# Coming soon: AFX/Tomy Ultra-Modified Oval Body



## Pete McKay (Dec 20, 2006)

A late summer replacement for the AMG Eagle is being proposed by AJ, John, Martin and myself for local oval competetion. Since there is no way to adapt my current Super Modified to work on the Tomy chassis this is a "from the ground up" project. Wide and low slung with a decided offset and an exposed engine, and set up to run large overhead wings, the Ultra-Modifieds will not be based on any existing Super Modified type. There also may be either a molded in or an optional front wing.

The car will be built up on a broken Tomy chassis I have so it will work with everything from the XT to G-Jet to SG+. It will also work on Tyco 440 series cars by using 2-sided tape for mounting. Essentially it will become the local racers replacement for the Eagle, which will be phased out both in the CCRA and in my series after the summer. The Eagle won't be completely dropped from my line-up, but on the short tracks of the CCRA and my series they just don't work realistically. It may also be raced without a wing but the cage top will be designed for one to be mounted. 

Designs are already on paper, construction can begin by midweek with a finished buck ready by the weekend. Production will begin the following week, with local testers already signing on for the cars.


----------



## Pete McKay (Dec 20, 2006)

*Now for something completely different.*

Why is it the more detailed I draw something out my local guys tend to want to wipe themselves with the idea later on. Between qualifying sessions tonight John and Martin basically tore out the pages with the new car laid out on itn and replaced it with a radical straight up USAC Silver Crown style sprinter. No wings, side pods like the Eagle, a wedge nose and a tear dropped cowling make this thing look very slippery. I'm not sure how the side pods will work out with the mounts but it's worth a try. Based on a Beast Chassis car it will have a rounded tail tank with a headrest, a low cockpit and sloping nose. 

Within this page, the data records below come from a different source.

(* ===== verification/Api.v ===== *)
(** * Requests and responses (api/, Security/, config/, tools/)

    What every handler works with: the message that mongoose has parsed, the
    response, the permissions, the configuration, and [Handler] itself, whose
    [handleRequest] checks the session of a request to a method that is not
    public before a concrete handler sees it, and turns exceptions into
    responses.  The logger is left out.  The clock, [rand], what an
    uninitialised field holds, the shell and the texts of the exceptions of the libraries are the
    machine's. *)

From Stdlib Require Import ZArith Lia String.
From stdpp Require Import base list numbers option gmap.
From S2P Require Import Prelude Strs Uri Http Cpp Double Json JsonReader JsonSafe JsonRoundtrip Styled Store Person Manager Recommendations Messages Users Sessions.

Local Open Scope Z_scope.

(** ** The machine and the state of the server *)

Class Machine := {
  clock : nat -> Z;                         (* the times read during a request, in order *)
  rand_numbers : list Z;
  stack_isdst : Z;                          (* the [tm_isdst] that [tokenExpired] leaves as it is *)
  configValues : json;                      (* the configuration file *)
  shell : list Z -> option (list Z);        (* [popen]: the output of a command *)
  std_what : exn -> list Z;                 (* [what()] of the exceptions of the libraries *)
}.

(** The database, the commands given to the shell, and the files. *)
Record Server {D : Type} := mk_server { wrapper : DBWrapper (D := D); commands : list (list Z); files : gmap (list Z) (list Z) }.
Arguments Server : clear implicits.
Arguments mk_server {D} _ _ _.

(** A method on the database. *)
Definition on_db {D A} (m : cpp (DBWrapper (D := D)) A) : cpp (Server D) A := fun s =>
  match m (wrapper s) with
  | Ret (r, w) => Ret (r, mk_server w (commands s) (files s))
  | Fault e => Fault e
  end.

(** ** Config and the shell *)

Definition NAME_DB : list Z := lit "DbName".
Definition IMG_FOLDER : list Z := lit "imgDir".
Definition FACEBOOK_URL : list Z := lit "facebookUrl".
Definition FIREBASE_URL : list Z := lit "firebaseUrl".
Definition FIREBASE_AUTHORIZATION_KEY : list Z := lit "firebaseAuthorizationKey".
Definition DUMMY_SERVER_ENABLED : list Z := lit "dummyServerEnabled".

Definition Config_get `{Machine} {S} (key : list Z) : cpp S (list Z) :=
  m ← isMember configValues key;
  if negb m then throw (MissingConfigurationException key) else string_member configValues key.

Definition popen `{Machine} {D} (request : list Z) : cpp (Server D) (option (list Z)) := fun s =>
  Ret (inr (shell request), mk_server (wrapper s) (commands s ++ [request]) (files s)).

(** ** Security *)

Definition hasPermissionToEdit (userIdSession userIdToEdit : Z) : bool := userIdSession =? userIdToEdit.
Definition hasPermissionToDeleteUser (userIdSession userIdToDelete : Z) : bool := userIdSession =? userIdToDelete.
Definition hasPermissionToContactUser (userIdSession userIdAuthor : Z) : bool := userIdAuthor =? userIdSession.
Definition hasPermissionToSendMessage (userIdSession userIdAuthor : Z) : bool := userIdSession =? userIdAuthor.
Definition hasPermissionToReadMessage (userIdSession userIdFrom : Z) : bool := userIdFrom =? userIdSession.
Definition hasPermissionToDeleteProfilePicture (i userId : Z) : bool := i =? userId.
Definition hasPermissionToEditProfilePicture (i userId : Z) : bool := i =? userId.
Definition hasPermissionToSendRecommendations (i userId : Z) : bool := i =? userId.
Definition hasPermissionToDeleteRecommendations (i userId : Z) : bool := i =? userId.
Definition hasPermissionToUpdateNotificationToken (i userId : Z) : bool := i =? userId.
Definition hasPermissionToGetMessages (i userId : Z) : bool := i =? userId.

(** ** Response *)

Record Response := mk_response {
  header : list Z; response_body : list Z; bodyLength : Z;
  hasBinaryContent : bool; contentType : list Z;
  binaryBody : option (list Z)    (* None: a pointer to a buffer that is gone *)
}.

Definition new_Response : Response := mk_response [] [] 0 false (lit "text/json") (Some []).

Definition setHeader (h : list Z) (r : Response) : Response :=
  mk_response h (response_body r) (bodyLength r) (hasBinaryContent r) (contentType r) (binaryBody r).
Definition setBody (t : list Z) (r : Response) : Response :=
  mk_response (header r) t (size (c_str t)) (hasBinaryContent r) (contentType r) (binaryBody r).
Definition setBinaryBody (t : option (list Z)) (length : Z) (type : list Z) (r : Response) : Response :=
  mk_response (header r) (response_body r) length true type t.
Definition setErrorBody (errorDetails : list Z) (r : Response) : Response :=
  setBody (toStyledString (JObject [(lit "error", JString errorDetails); (lit "successful", JString (lit "false"))])) r.

Definition setSuccessfulHeader : Response -> Response := setHeader (lit "200 OK").
Definition setBadRequestHeader : Response -> Response := setHeader (lit "400 Bad Request").
Definition setUnauthorizedHeader : Response -> Response := setHeader (lit "401 Unauthorized").
Definition setForbiddenRequestHeader : Response -> Response := setHeader (lit "403 Forbidden").
Definition setNotFoundHeader : Response -> Response := setHeader (lit "404 Not Found").
Definition setConflictHeader : Response -> Response := setHeader (lit "409 Conflict").
Definition setInternalServerErrorHeader : Response -> Response := setHeader (lit "500 Internal Server Error").
Definition setNotImplementedHeader : Response -> Response := setHeader (lit "501 Not Implemented").

Definition error_response (set : Response -> Response) (details : list Z) : Response := setErrorBody details (set new_Response).
Definition getNotImplementedResponse : Response := setNotImplementedHeader new_Response.

Definition getBody (r : Response) : option (list Z) := if hasBinaryContent r then binaryBody r else Some (c_str (response_body r)).

(** ** Exceptions *)

(** [UserNotFoundException::getMessage]: the constructor from a mail leaves the
    id unset, the one from an id the mail empty. *)
Definition getMessage_id (e : exn) : outcome (list Z) :=
  match e with
  | UserNotFoundById userId => mret (lit "Usuario con el id " ++ to_string userId ++ lit " no existe en el sistema")
  | _ => Fault Uninitialised
  end.
Definition getMessage_mail (e : exn) : list Z :=
  lit "Usuario con el mail " ++ match e with UserNotFoundByMail userMail => userMail | _ => [] end ++ lit " no existe en el sistema".

Definition what `{Machine} (e : exn) : list Z :=
  match e with
  | BadImplementationException => lit "Implementación mal hecha. Debugear."
  | InvalidPasswordException => lit "Combinación mail de usuario y contraseña inválida."
  | InvalidTokenException => lit "El login no corresponde con una sesión abierta valida   "
  | NotAuthorizedException => lit "El usuario no tiene permisos para realizar la acción"
  | SpecialRequestException => lit "Se busca algo especial..."
  | TokenExpiredException => lit "La sesión expiró."
  | UserAlreadyExistsException => lit "El usuario ya existe en el sistema"
  | e => std_what e
  end.

(** ** Handler *)

(** A message in memory, as [mg_parse_http] leaves it. *)
Record Request := mk_request { memory : list Z; msg : http_message }.

(** [string(pointer)] of a C string. *)
Definition c_string (b : list Z) (q : option Z) : outcome (list Z) := deref q (fun i => n ← strlen b i; mret (slice b i n)).

Definition getStringFromMgStr (b : list Z) (structMgStr : mg_str) : outcome (list Z) :=
  loop (S (Z.to_nat (len structMgStr))) (fun '(i, asString) =>
    if i <? len structMgStr then c ← deref (p structMgStr) (fun q => rd b (q + i)); mret (inl (i + 1, asString ++ [c]))
    else mret (inr asString)) (0, []).

Definition isEqual (b : list Z) (s1 : mg_str) (s2 : list Z) : outcome bool :=
  if len s1 =? size s2 then d ← deref (p s1) (fun i => memcmp b i s2 0 (size s2)); mret (d =? 0) else mret false.

(** The value of a header, up to a NUL in it; empty when there is none. *)
Definition getHttpHeader (rq : Request) (name : list Z) : outcome (list Z) :=
  h ← mg_get_http_header (memory rq) (msg rq) name;
  match h with
  | None => mret []
  | Some header_information => v ← getStringFromMgStr (memory rq) header_information; mret (c_str v)
  end.

(** [find_first_of(c, pos)] and [find] of a string. *)
Fixpoint find_char (c : Z) (s : list Z) : option nat :=
  match s with [] => None | x :: s => if x =? c then Some 0%nat else S <$> find_char c s end.
Fixpoint starts_with (s t : list Z) : bool :=
  match t, s with [], _ => true | y :: t, x :: s => (x =? y) && starts_with s t | _ :: _, [] => false end.
Fixpoint find_string (s t : list Z) : option nat :=
  if starts_with s t then Some 0%nat else match s with [] => None | _ :: s => S <$> find_string s t end.

Definition getSubUrl (url : list Z) : list Z :=
  match find_char 47 (drop 1 url) with
  | Some k => drop (S (S k)) url
  | None => []
  end.

Definition parseUrl (url : list Z) : list (list Z) := if bool_decide (getSubUrl url <> []) then [getSubUrl url] else [].

Definition getUserIdFromUrl {S} (url : list Z) : cpp S Z :=
  match parseUrl url with
  | [userIdAsString] => catch (stol userIdAsString) (fun e => match e with StdInvalidArgument => throw (InvalidRequestException (lit "Not a numeric id")) | _ => throw e end)
  | _ => throw (InvalidRequestException (lit "Cannot get user id from url."))
  end.

Definition parseBody `{Spare} {S} (text : list Z) : cpp S json :=
  '(parsingSuccessful, root) ← parse_string text JNull;
  if negb parsingSuccessful then throw (InvalidRequestException (lit "Invalid Json.")) else mret root.

(** The last parameter of [substr] is a length. *)
Definition getParameterFromQueryParams {S} (queryParams parameter : list Z) : cpp S (list Z) :=
  match find_string queryParams parameter with
  | None => throw (InvalidRequestException (lit "Missing " ++ parameter ++ lit " parameter"))
  | Some found =>
      if size queryParams <? Z.of_nat found + size parameter + 2 then throw (InvalidRequestException (lit "Invalid query params")) else
      mret (take (found + length parameter + 2) (drop (found + length parameter + 1) queryParams))
  end.

Example substr_length : forall S (s : S), getParameterFromQueryParams (lit "user=12&first=3") (lit "user") s = Ret (inr (lit "12&fir"), s).
Proof. reflexivity. Qed.

Definition stoi {S} (text : list Z) : cpp S Z :=
  v ← stol text; if (minInt <=? v) && (v <=? maxInt) then mret v else throw StdOutOfRange.

(** The concrete handlers; a public method runs without a session. *)
Record Handler {D : Type} := mk_handler {
  getPublic : bool; putPublic : bool; deletePublic : bool; postPublic : bool;
  handleGetRequest : option Session -> Request -> list Z -> cpp (Server D) Response;
  handlePutRequest : option Session -> Request -> list Z -> cpp (Server D) Response;
  handleDeleteRequest : option Session -> Request -> list Z -> cpp (Server D) Response;
  handlePostRequest : option Session -> Request -> cpp (Server D) Response;
}.
Arguments Handler : clear implicits.
Arguments mk_handler {D} _ _ _ _ _ _ _ _.

Section handler.
Context {D : Type} `{Leveldb D} `{Spare} `{LocalTime} `{ParseTime} `{Machine}.
Abbreviation W := (cpp (Server D)).

Definition controlAccess (rq : Request) : W Session :=
  tok ← pure (getHttpHeader rq (lit "Authorization"));
  if bool_decide (tok = []) then throw (InvalidRequestException (lit "Falta el token de autenticación en el header"))
  else on_db (getSession stack_isdst (clock 0) (clock 1) (clock 2) tok).

(** [if (!public) session = controlAccess(httpMessage);] *)
Definition access (public : bool) (rq : Request) : W (option Session) :=
  if negb public then s ← controlAccess rq; mret (Some s) else mret None.

Definition dispatch (h : Handler D) (rq : Request) (url : list Z) : W Response :=
  let is_method name := pure (isEqual (memory rq) (method (msg rq)) name) in
  get_method ← is_method (lit "GET");
  if get_method : bool then s ← access (getPublic h) rq; handleGetRequest h s rq url else
  put_method ← is_method (lit "PUT");
  if put_method : bool then s ← access (putPublic h) rq; handlePutRequest h s rq url else
  delete_method ← is_method (lit "DELETE");
  if delete_method : bool then s ← access (deletePublic h) rq; handleDeleteRequest h s rq url else
  post_method ← is_method (lit "POST");
  if post_method : bool then s ← access (postPublic h) rq; handlePostRequest h s rq
  else mret getNotImplementedResponse.

Definition handle_exception (e : exn) : W Response :=
  match e with
  | InvalidRequestException m => mret (error_response setBadRequestHeader m)
  | NotAuthorizedException => mret (error_response setForbiddenRequestHeader (what e))
  | InvalidTokenException | TokenExpiredException => mret (setBody (what e) (setUnauthorizedHeader new_Response))
  | e => throw e
  end.

Definition Handler_handleRequest (h : Handler D) (rq : Request) (url : list Z) : W Response := catch (dispatch h rq url) handle_exception.

(** [session->getUserId()]. *)
Definition session_user (s : option Session) : W Z := match s with Some s => mret (user_id s) | None => pure (Fault NullPointer) end.
End handler.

Expect pictures in a day or so.


----------



## Pete McKay (Dec 20, 2006)

*Evolution One - Roll Out*

I got up early this morning as I always do, around 5:45AM. This after being up to midnight last night talking slot cars with the guys, many of whom took power naps on my new living room floor before heading back to their respective homes before I got back up. The anticipation of building this new sprinter has been dwelling on me even in my sleep.

So after a quick breakfast I began boxing in the chassis and building the bubble tank, and in only three short hours (thanks to a dremel tool and 5 minute epoxy) it was done. The overall look is that of a USAC Silver Crown pavement car much like those that race at the Copper Classic at PIR. 



















The clear looking areas are the epoxy where I have sanded and shaped away the plastic sheeting used to get the general shape. I'm finding that this is more and more easier as I go along. I used to use modeling putty but the epoxy dries faster, harder and hold up to heat so much better. 

The nose is a wedge shaped affair, full span across the front of the car like an Indy or Formula car. The cowling has a slight tear drop taper in front to channel the air around the car. 










The traditional bubble fuel tank has a head rest molded in, and while this was the most complex shape of the whole project it was so much easier with the epoxy filler. I'm debating now to step the bottom of the bubble to give it strength with molded in nerf bars. 










I did three test draws once the design had cured and used a Tomy Turbo chassis to do a test fitting. Because of the side pods they don't lock into place like the Pavement Modified does, but they do fit the chassis extremely close so using two small pieces of two-sided tape will hold it securely. I also checked the fit with an XT and it will also work with that application with a little tape. I also used a Tyco 440X2 chassis to do a test fit, and although its a few millimeters higher it fits that chassis well. 

With credits to Zig for some of his innovative designs this car looks great and I'm sure testing will prove it to be a good compliment to the Pavement Modified. I'll try to have pics of the one I have in the paint shop either later this evening or early tomorrow.


----------



## Pete McKay (Dec 20, 2006)

It's not a show car, and I never claim to be a good painter, but here's the #1 test car.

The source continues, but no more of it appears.